The field of vascular surgery has witnessed remarkable advancements in recent years, revolutionizing the treatment of complex femoropopliteal atherosclerotic disease. I have witnessed firsthand the transformative impact of directional atherectomy (DA) and drug-coated balloon (DCB) angioplasty on complex femoropopliteal atherosclerotic disease in my patients with both intermittent claudication and chronic limb-threatening ischemia (CLTI). Traditional treatment options for complex femoropopliteal lesions such as balloon angioplasty and stent placement have limitations, including the risk of restenosis and suboptimal long-term outcomes. Extensive stenting can result in stent fracture and occlusion, which can be more challenging to treat than native arteries.^1,2 I was a late adopter of atherectomy in my practice, but after seeing the results of DA with DCB angioplasty and how it reduced the need for stenting in some of my most difficult patients, it has become the primary treatment modality for the majority of my complex femoropopliteal lesions.

CLINICAL DATA

Several studies have shown DA to be safe and effective in a wide range of patients. The DEFINITIVE LE and DEFINITIVE AR studies have played a pivotal role in elucidating the benefits of DA in treating femoropopliteal disease. The DEFINITIVE LE study showed that DA resulted in a 12-month primary patency of 78% in claudicants and a 95% limb salvage rate in CLTI patients, and it was equally effective in patients with diabetes. The risk of adverse events including embolization (3.8%), perforation (5.3%), and abrupt closure (2%) was low and the bailout stent rate was only 3%.³

The DEFINITIVE AR study compared DA before DCB angioplasty to DCB angioplasty alone for femoropopliteal lesions in patients with claudication or rest pain. These results were not powered to show a significant difference between groups at 1 year, but the primary patency rates and freedom from major adverse events were similar, further illustrating that DA with DCB is both safe and effective.⁴

The REALITY study is a prospective multicenter study sponsored by VIVA Foundation that aimed to assess the safety and effectiveness of the HawkOne DA system (Medtronic) followed by DCB angioplasty with In.Pact (Medtronic) in complex, long-length femoropopliteal lesions with heavy calcification. The results showed that despite the lesion complexity, 12-month primary patency was 76.7% and freedom from target limb revascularization was 92%. Adverse events included perforation (3.1%) and significant dissection (14.3%), with provisional stenting required in 8.8% of patients.⁵

PATIENT SELECTION

Armed with these data, I began incorporating DA with DCB angioplasty into my treatment algorithm and have been impressed with the results. I have long been interested in treatment options that limit the need for leaving metal behind and have found that with DA and DCB, I am able to avoid stenting in the majority of my patients. I find this combination therapy to be especially appealing in patients with medium- and long-segment femoropopliteal disease, heavily calcified vessels, and popliteal disease.

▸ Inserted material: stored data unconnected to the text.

Fixpoint findRule (rules : list Rule) (node : ExtendedNode) (options : Options)
  : Completion (option Rule) :=
  match rules with
  | [] => Normal None
  | rule :: rest =>
      match filterValue rule node options with
      | Normal true => Normal (Some rule)
      | Normal false => findRule rest node options
      | Throw e => Throw e
      end
  end.

Record Rules := {
  options : Options;
  _keep : list Rule;
  _remove : list Rule;
  blankRule : Rule;
  rulesKeepReplacement : jsstring -> ExtendedNode -> jsstring;
  rulesMarkdownIncludingHtmlReplacement : jsstring -> ExtendedNode -> jsstring;
  defaultRule : Rule;
  array : list Rule
}.

Definition withArray (r : Rules) (a : list Rule) : Rules :=
  {| options := options r; _keep := _keep r; _remove := _remove r;
     blankRule := blankRule r;
     rulesKeepReplacement := rulesKeepReplacement r;
     rulesMarkdownIncludingHtmlReplacement :=
       rulesMarkdownIncludingHtmlReplacement r;
     defaultRule := defaultRule r; array := a |}.

Definition withKeep (r : Rules) (k : list Rule) : Rules :=
  {| options := options r; _keep := k; _remove := _remove r;
     blankRule := blankRule r;
     rulesKeepReplacement := rulesKeepReplacement r;
     rulesMarkdownIncludingHtmlReplacement :=
       rulesMarkdownIncludingHtmlReplacement r;
     defaultRule := defaultRule r; array := array r |}.

Definition withRemove (r : Rules) (k : list Rule) : Rules :=
  {| options := options r; _keep := _keep r; _remove := k;
     blankRule := blankRule r;
     rulesKeepReplacement := rulesKeepReplacement r;
     rulesMarkdownIncludingHtmlReplacement :=
       rulesMarkdownIncludingHtmlReplacement r;
     defaultRule := defaultRule r; array := array r |}.

(** [this.array.unshift(rule)] *)
Definition add (key : jsstring) (rule : Rule) (r : Rules) : Rules :=
  withArray r (rule :: array r).

Definition keep (f : RuleFilter) (r : Rules) : Rules :=
  withKeep r ({| filter := Some f;
                 replacement := pure (rulesKeepReplacement r);
                 append := None |} :: _keep r).

Definition remove (f : RuleFilter) (r : Rules) : Rules :=
  withRemove r ({| filter := Some f;
                   replacement := pure (fun _ _ => []);
                   append := None |} :: _remove r).

(** [for (...) if (attrName !== allowed...) return true]: some attribute name,
    lower-cased, is outside the allowed ones. *)
Definition hasAttributeOutside (allowed : list jsstring)
    (attrs : list (jsstring * jsstring)) : bool :=
  existsb (fun a => negb (includes (toLowerCase (fst a)) allowed)) attrs.

Definition isUnsupportedElement (node : ExtendedNode) : bool :=
  let n := self (located node) in
  let name := nodeName n in
  let preCode :=
    JS.eqb name (lit "PRE") &&
    match firstChild n with
    | Some child =>
        JS.eqb (nodeName child) (lit "CODE") &&
        hasAttributeOutside [lit "class"] (attributes child)
    | None => false
    end in
  if preCode then true
  else
    let standardName := negb (includes name standardMarkdownElements) in
    match attributes n with
    | [] => standardName
    | attrs =>
        if JS.eqb name (lit "IMG") then
          hasAttributeOutside [lit "src"; lit "alt"; lit "title"] attrs
        else if JS.eqb name (lit "A") then
          hasAttributeOutside [lit "href"; lit "title"] attrs
        else if JS.eqb name (lit "CODE") then
          match parentNodeName (located node) with
          | Some p =>
              if JS.eqb p (lit "PRE") then
                hasAttributeOutside [lit "class"] attrs
              else true
          | None => true
          end
        else true
    end.

Definition forNode (r : Rules) (node : ExtendedNode) : Completion Rule :=
  if isBlank node then Normal (blankRule r)
  else if match htmlRetentionMode (options r) with preserveAll => true | _ => false end
          && isUnsupportedElement node then
    Normal {| filter := None;
              replacement := pure (rulesKeepReplacement r);
              append := None |}
  else if match htmlRetentionMode (options r) with
          | markdownIncludingHtml => true | _ => false end
          && isUnsupportedElement node then
    Normal {| filter := None;
              replacement := pure (rulesMarkdownIncludingHtmlReplacement r);
              append := None |}
  else
    match findRule (array r) node (options r) with
    | Throw e => Throw e
    | Normal (Some rule) => Normal rule
    | Normal None =>
        match findRule (_keep r) node (options r) with
        | Throw e => Throw e
        | Normal (Some rule) => Normal rule
        | Normal None =>
            match findRule (_remove r) node (options r) with
            | Throw e => Throw e
            | Normal (Some rule) => Normal rule
            | Normal None => Normal (defaultRule r)
            end
        end
    end.

(** ** default-rules.ts *)

Definition nodeIs (name : string) (node : ExtendedNode) : bool :=
  JS.eqb (nodeName (self (located node))) (lit name).

Definition paragraph : Rule :=
  {| filter := Some (FilterString (lit "p"));
     replacement := pure (fun content _ => [LF; LF] ++ content ++ [LF; LF]);
     append := None |}.

(** *** Fenced code blocks *)

(** The length of the run of [c] at the start of [s]. *)
Definition runLength (c : char) (s : jsstring) : nat :=
  length (takeWhile (isChar c) s).

(** What [new RegExp('^' + fenceChar + '{3,}', 'gm')] looks for behind the
    [^], by the fence character it is built from: a character that stands for
    itself gives three or more of that character; [.] gives three or more
    characters other than line terminators; a backslash escapes the brace,
    so that the text [{3,}] itself is looked for; with one of the characters
    [^ $ * + ? ( ) [ |] the pattern is not well formed and the constructor
    throws. *)
Inductive FencePattern :=
| RunOf (c : char)
| RunOfAny
| BraceText
| Malformed.

Definition fencePattern (fenceChar : char) : FencePattern :=
  if existsb (N.eqb fenceChar) (lit "^$*+?()[|") then Malformed
  else if isChar fenceChar 46%N then RunOfAny
  else if isChar fenceChar BACKSLASH then BraceText
  else RunOf fenceChar.

(** The length of the match of the pattern at the start of [s]; 0 when there
    is none.  The repetition is greedy. *)
Definition matchLength (p : FencePattern) (s : jsstring) : nat :=
  match p with
  | RunOf c => if 3 <=? runLength c s then runLength c s else 0
  | RunOfAny =>
      let k := length (takeWhile (fun d => negb (isLineTerminator d)) s) in
      if 3 <=? k then k else 0
  | BraceText => if startsWith (lit "{3,}") s then 4 else 0
  | Malformed => 0
  end.

(** The lengths of the successive matches, as the loop over [exec] sees
    them.  A match begins where the previous character is a line terminator
    (or at the start of the input), and the search goes on behind the match.
    [prevLT] tells that the search position follows a line terminator or is
    the start; [inside] counts the characters of the current match that are
    still to be passed. *)
Fixpoint fenceMatches (p : FencePattern) (prevLT : bool) (inside : nat)
    (s : jsstring) : list nat :=
  match s with
  | [] => []
  | d :: s' =>
      match inside with
      | S k => fenceMatches p (isLineTerminator d) k s'
      | 0 =>
          if prevLT && negb (matchLength p s =? 0) then
            matchLength p s
              :: fenceMatches p (isLineTerminator d) (matchLength p s - 1) s'
          else fenceMatches p (isLineTerminator d) 0 s'
      end
  end.

(** The loop
    [while ((match = fenceInCodeRegex.exec(code)))
       if (match[0].length >= fenceSize) fenceSize = match[0].length + 1]. *)
Definition fenceSizeFor (p : FencePattern) (code : jsstring) : nat :=
  fold_left (fun fenceSize len => if fenceSize <=? len then len + 1 else fenceSize)
            (fenceMatches p true 0 code) 3.

(** Group 1 of the first match of [/(?:lang|language)-(\S+)/], or [''] . *)
Fixpoint languageOf (className : jsstring) : jsstring :=
  match className with
  | [] => []
  | _ :: rest =>
      let after (prefix : jsstring) :=
        if startsWith prefix className then
          takeWhile (fun c => negb (isWhiteSpace c))
                    (drop (length prefix) className)
        else [] in
      if nonEmpty (after (lit "lang-")) then after (lit "lang-")
      else if nonEmpty (after (lit "language-")) then after (lit "language-")
      else languageOf rest
  end.

(** [code.replace(/\n$/, '')] *)
Definition dropFinalNewline (code : jsstring) : jsstring :=
  match last code with
  | Some c => if isChar c LF then take (length code - 1) code else code
  | None => code
  end.

(** The element that holds the code: the first child of the [pre] when it is
    a [code] element, the [pre] itself otherwise. *)
Definition codeElemOf (preNode : Node) : Node :=
  match firstChild preNode with
  | Some child =>
      if JS.eqb (nodeName child) (lit "CODE") then child else preNode
  | None => preNode
  end.

(** [options.fence?.charAt(0) || '`'] *)
Definition fenceCharOf (options : Options) : char :=
  match fence options with c :: _ => c | [] => BACKTICK end.

(** The replacement of [fencedCodeBlock]. *)
Definition fencedCodeBlockReplacement (node : ExtendedNode) (options : Options)
  : Completion jsstring :=
  let preNode := self (located node) in
  let codeElem := codeElemOf preNode in
  let className := default [] (getAttribute (lit "class") (attributes codeElem)) in
  let language := languageOf className in
  let code := textContent codeElem in
  let fenceChar := fenceCharOf options in
  match fencePattern fenceChar with
  | Malformed => Throw (SyntaxError (lit "Invalid regular expression"))
  | pattern =>
      let fenceSize := fenceSizeFor pattern code in
      let fence := repeatChar fenceChar fenceSize in
      Normal ([LF; LF] ++ fence ++ language ++ [LF] ++
              dropFinalNewline code ++
              [LF] ++ fence ++ [LF; LF])
  end.
(** The invariant of the transition system. *)
Record Inv (σ : State) : Prop := {
  inv_finished : finished σ ⊆ sent σ;
  inv_sent : sent σ ⊆ launched σ;
  inv_launched : launched σ ⊆ dom reg;
  inv_wg : wg σ = Z.of_nat (size reg) - Z.of_nat (size (finished σ));
  inv_fanout : joiner σ = JNotStarted ↔ pc σ = MFanOut;
  inv_all : pc σ ≠ MFanOut → launched σ = dom reg;
  inv_closed : closed σ = true ↔ joiner σ = JDone;
  inv_close_all : closed σ = true → finished σ = dom reg;
  inv_chan :
    drained σ ++ buf σ ≡ₚ omap (outcome reg env productID) (elements (sent σ));
  inv_some : ∀ k, k ∈ sent σ → is_Some (outcome reg env productID k);
  inv_pc :
    match pc σ with
    | MFanOut => drained σ = []
    | MDrain summary serviceErrors =>
        panic σ = None → drained_so_far σ = Some (summary, serviceErrors)
    | MReturned summary err =>
        err = None ∧ buf σ = [] ∧ closed σ = true ∧ panic σ = None ∧
        ∃ summary0 serviceErrors,
          drained_so_far σ = Some (summary0, serviceErrors) ∧
          summary = set_ServiceErrors serviceErrors summary0
    end;
  inv_panic :
    ∀ p, panic σ = Some p → p = PanicTypeAssertion ∧ drained_so_far σ = None
}.

(** A bound on the number of steps that are still possible. *)
Definition fuel (σ : State) : nat :=
  match panic σ with
  | Some _ => 0
  | None =>
      S ((size reg - size (launched σ))
         + (size reg - size (sent σ))
         + (size reg - size (finished σ))
         + (size reg - length (drained σ))
         + match joiner σ with JDone => 0 | _ => 1 end
         + match pc σ with MFanOut => 2 | MDrain _ _ => 1 | MReturned _ _ => 0 end)%nat
  end.

End Round.

End spec.
Import spec.

(** ** The round on the clock *)

Module timed.

(** A backend written with [simulatedCall]: the delay (which may depend on
    the product id), the failure switch and the value that it passes. *)
Record Sim := {
  sim_delay : string → Duration;
  sim_fail  : bool;
  sim_value : interface
}.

Our group treats a considerable amount of peripheral artery disease (PAD) and includes a busy limb preservation program for CLTI. Patients presenting with rest pain or nonhealing ischemic ulcerations are managed with early angiography and revascularization. For patients presenting with intermittent claudication, my practice is to obtain a baseline ankle-brachial index (ABI) and pulse-volume recording (PVR) study and initiate a 3- to 6-month trial of guideline-directed medical therapy as recommended by the Society for Vascular Surgery before considering any type of surgical intervention.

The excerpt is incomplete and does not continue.